A fair amount of information can be gained by determining what hardware is being used on the Android device and then referring to data sheets to determine the expected noise density of the sensor. The noise density, denoted in units of ug/sqrt(Hz), is defined as the noise per unit of square root bandwidth and can be used to determine the expected noise output from a sensor. To determine the expected noise output from noise density, we take the equivalent noise bandwidth, B, of the output filter. The equivalent noise bandwidth of a filter is the -3dB bandwidth multiplied by a coefficient corresponding to the order of the filter. The coefficients are as follows:
- B = 1.57 * f-3dB for a 1st order filter
- B = 1.11 * f-3dB for a 2nd order
- B = 1.05 * f-3dB for a 3rd order filter
- B = 1.025 * f-3dB for a 4th order filter
A low-pass filter eliminates all frequencies above a cut-off frequency, while all other frequencies pass through unaltered. This makes them ideal for eliminating noise that occurs above a certain frequency. A first order filter reduces the signal amplitude by half every time the frequency doubles. A second order filter attenuates higher frequencies more steeply resulting in a signal that is one fourth the original level every time the frequency doubles.
There are different versions of a low-pass filter, but a common implementation found on Wikipedia is xOld = xOld * alpha + (1-alpha) * xNew. When alpha is very small, the effect of the filter is small, the response is very quick and changes in the input are allowed to build up very quickly. When alpha is close to 1, the effect of the filter is large, the response is very slow and changes in the input are allowed to build up very slowly.
Implemented in Java, the low-pass filter looks like this:
public class LowPassFilter
{
private float alpha;
private float[] acceleration;
public float[] lowPassFilter(float[] input)
{
// Update the Android Developer low-pass filter
// y[i] = y[i] * alpha + (1 - alpha) * x[i]

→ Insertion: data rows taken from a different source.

(** One [s_stream] call that returns. *)
Lemma s_stream_returned priv enable tr r priv' tr' :
  s_stream priv enable tr = ((Returned r, priv'), tr') ->
  exists mid,
    tr' = tr ++ EvLock :: mid ++ [EvUnlock] /\
    count_events is_lock_event mid = 0%nat /\
    (r <> 0 -> priv' = priv /\
               (passes_remote_check X5H priv = false -> mid = []) /\
               (passes_remote_check X5H priv = true ->
                forall s, receiver_state_of s tr' = Standby)) /\
    (r = 0 -> priv' = stream_count_step priv enable /\
              passes_remote_check X5H priv = true /\
              forall s,
                receiver_state_of s tr' =
                  if truthy enable && (stream_count priv =? 0) then Active
                  else if negb (truthy enable) && (stream_count priv =? 1) then Standby
                  else receiver_state_of s tr).
Proof.
  intros Hcall.
  assert (Hshape : forall mid,
            tr ++ EvLock :: mid ++ [EvUnlock] = ((tr ++ [EvLock]) ++ mid) ++ [EvUnlock]).
  { intros mid. rewrite <- !app_assoc. reflexivity. }
  assert (Hidle : forall s, receiver_state_of s (tr ++ EvLock :: [] ++ [EvUnlock]) =
                            receiver_state_of s tr).
  { intros s. rewrite Hshape, !receiver_state_app. reflexivity. }
  destruct (passes_remote_check X5H priv) eqn:Hg.
  2: { rewrite s_stream_no_remote in Hcall by assumption.
       inversion Hcall; subst r priv' tr'. exists [].
       split; [reflexivity|]. split; [reflexivity|]. split.
       - intros _. split; [reflexivity|]. split; [reflexivity|]. intros H. discriminate H.
       - intros H. discriminate H. }
  destruct (truthy enable) eqn:Hen.
  - destruct (Z.eq_dec (stream_count priv) 0) as [Hc|Hc].
    + rewrite s_stream_first in Hcall by auto.
      pose proof (start_counts G0 H0 X5H env uninit priv (tr ++ [EvLock]) Hg)
        as (res & evs & Hrun & _ & _ & Hnolock & _ & Hend).
      rewrite Hrun in Hcall.
      destruct res as [r0|]; [|discriminate Hcall].
      rewrite Hc. cbn [Z.eqb andb].
      destruct (truthy r0) eqn:Hr.
      * inversion Hcall; subst r0 priv' tr'. exists evs.
        split; [now rewrite Hshape|]. split; [assumption|]. split.
        -- intros _. split; [reflexivity|]. split; [intros H; discriminate H|].
           intros _ s. apply truthy_true in Hr. rewrite receiver_state_app.
           destruct r as [|r|r]; [now elim Hr| |];
             destruct Hend as (_ & _ & Hst); rewrite Hst; reflexivity.
        -- intros ->. discriminate Hr.
      * apply truthy_false in Hr. subst r0.
        inversion Hcall; subst r priv' tr'. exists evs.
        split; [now rewrite Hshape|]. split; [assumption|]. split.
        -- intros H. now elim H.
        -- intros _. split; [reflexivity|]. split; [reflexivity|].
           intros s. destruct Hend as (_ & _ & _ & Hst).
           rewrite receiver_state_app, Hst. reflexivity.
    + rewrite s_stream_bookkeeping in Hcall; auto; [|congruence].
      inversion Hcall; subst r priv' tr'. exists [].
      split; [reflexivity|]. split; [reflexivity|]. split; [intros H; now elim H|].
      intros _. split; [reflexivity|]. split; [reflexivity|].
      intros s. apply Z.eqb_neq in Hc. rewrite Hc. cbn [andb negb]. apply (Hidle s).
  - destruct (Z.eq_dec (stream_count priv) 1) as [Hc|Hc].
    + rewrite s_stream_last_stop in Hcall by auto.
      destruct (stop_no_lock G0 X5H env priv Hg (tr ++ [EvLock])) as (evs & Hrun & Hno & Hst).
      rewrite Hrun in Hcall. cbn [snd] in Hcall.
      inversion Hcall; subst r priv' tr'. exists evs.
      split; [now rewrite Hshape|]. split; [assumption|].
      split; [intros H; now elim H|].
      intros _. split; [reflexivity|]. split; [reflexivity|].
      intros s. rewrite Hc. cbn [andb negb Z.eqb].
      rewrite receiver_state_app, Hst. reflexivity.
    + rewrite s_stream_bookkeeping in Hcall; auto; [|congruence].
      inversion Hcall; subst r priv' tr'. exists [].
      split; [reflexivity|]. split; [reflexivity|]. split; [intros H; now elim H|].
      intros _. split; [reflexivity|]. split; [reflexivity|].
      intros s. apply Z.eqb_neq in Hc. rewrite Hc. cbn [andb negb]. apply (Hidle s).
Qed.



Lemma paired_step_power s1 s2 :
  paired_step G0 H0 X5H env uninit s1 s2 ->
  power_follows_count s1 -> power_follows_count s2.
Proof.
  intros Hstep [Hc Hp]. split; [eapply paired_step_count; eauto|].
  destruct Hstep as [priv tr enable r priv' tr' Hcall Hstop Hstart].
  cbn [fst snd] in *.
  destruct (s_stream_returned _ _ _ _ _ _ Hcall) as (mid & Htr & _ & Hfail & Hok).
  destruct (Z.eq_dec r 0) as [Hr|Hr].
  - destruct (Hok Hr) as (-> & _ & Hst). rewrite Hst.
    unfold stream_count_step. cbn [stream_count set_stream_count]. unfold INT_MAX in *.
    destruct (truthy enable) eqn:Hen; cbn [negb andb].
    + specialize (Hstart eq_refl). rewrite to_int_id by lia.
      destruct (Z.eqb_spec (stream_count priv) 0) as [H0c|H0c].
      * rewrite H0c. reflexivity.
      * rewrite Hp.
        destruct (Z.ltb_spec 0 (stream_count priv)), (Z.ltb_spec 0 (stream_count priv + 1));
          try reflexivity; lia.
    + specialize (Hstop eq_refl). rewrite to_int_id by lia.
      destruct (Z.eqb_spec (stream_count priv) 1) as [H1c|H1c].
      * rewrite H1c. reflexivity.
      * rewrite Hp.
        destruct (Z.ltb_spec 0 (stream_count priv)), (Z.ltb_spec 0 (stream_count priv + -1));
          try reflexivity; lia.
  - destruct (Hfail Hr) as (-> & Hmid & Hst).
    destruct (passes_remote_check X5H priv) eqn:Hg.
    + rewrite (Hst eq_refl).
      (* a failure under a bound source is a failed first start *)
      destruct (truthy enable) eqn:Hen.
      * destruct (Z.eq_dec (stream_count priv) 0) as [H0c|H0c].
        -- rewrite H0c. reflexivity.
        -- rewrite s_stream_bookkeeping in Hcall; auto; congruence.
      * destruct (Z.eq_dec (stream_count priv) 1) as [H1c|H1c].
        -- rewrite s_stream_last_stop in Hcall by auto. inversion Hcall. congruence.
        -- rewrite s_stream_bookkeeping in Hcall; auto; congruence.
    + rewrite Htr, (Hmid eq_refl).
      change (tr ++ EvLock :: [] ++ [EvUnlock]) with (tr ++ [EvLock; EvUnlock]).
      rewrite receiver_state_app. exact Hp.
Qed.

this.acceleration[0] = alpha * acceleration[0]
+ (1 - alpha) * input[0];
this.acceleration[1] = alpha * acceleration[1]
+ (1 - alpha) * input[1];
this.acceleration[2] = alpha * acceleration[2]
+ (1 - alpha) * input[2];
return acceleration;
}
}
Applying low-pass filters to Android accelerometers is unfortunately not as straightforward as setting alpha to a static value and moving on. Android devices are equipped with different acceleration sensors, each with their own noise density and output frequency, and this means that more attention needs to be given to the alpha value as these factors will change the behavior of the low-pass filter, however this is beyond the scope of this article.
| Device | Sensor | Noise Density | Maximum Output Frequency |
|---|---|---|---|
| Nexus 4 | MPU-6050 | 400ug/sqrt(Hz) | 193Hz |
| Galaxy S4 | Bosch Sensortec | 150ug/sqrt(Hz) | 100Hz |
| Droid Razr | STMircoelectronics LIS2DH | 220ug/sqrt(Hz) | 50Hz |
The results from testing the noise on the devices acceleration sensors correlates with the specified noise densities. In the case of an accelerometer, if you apply a 50 Hz first order low pass filter to the outputs of Nexus 4 MPU-6050 accelerometer (ND = 400 ug/sqrt(Hz)) the expected noise would be (400 ug/sqrt(Hz)) * sqrt(1.57 *50 Hz) = 3544 ug. This is the RMS sensor dependent noise expected on the outputs of the MPU-6050. The actual noise seen on the sensor outputs may be larger than this reported error due to environmental noise (thermal, Vdd regulation, mechanical accelerations) on the sensor.
| Device | Expected Noise | Measured Noise | Error |
|---|---|---|---|
| Nexus 4 | 3544 ug | 2390 ug | 48% |
| Galaxy S4 | 1329 ug | 1430 ug | 8% |
| Droid Razr | 1949 ug | 1680 ug | 16% |
Note that the error for the Nexus 4 is significantly higher than the GS4 or Droid Razr. It is possible that the Nexus 4 is filtering the acceleration sensor where the other two devices are not.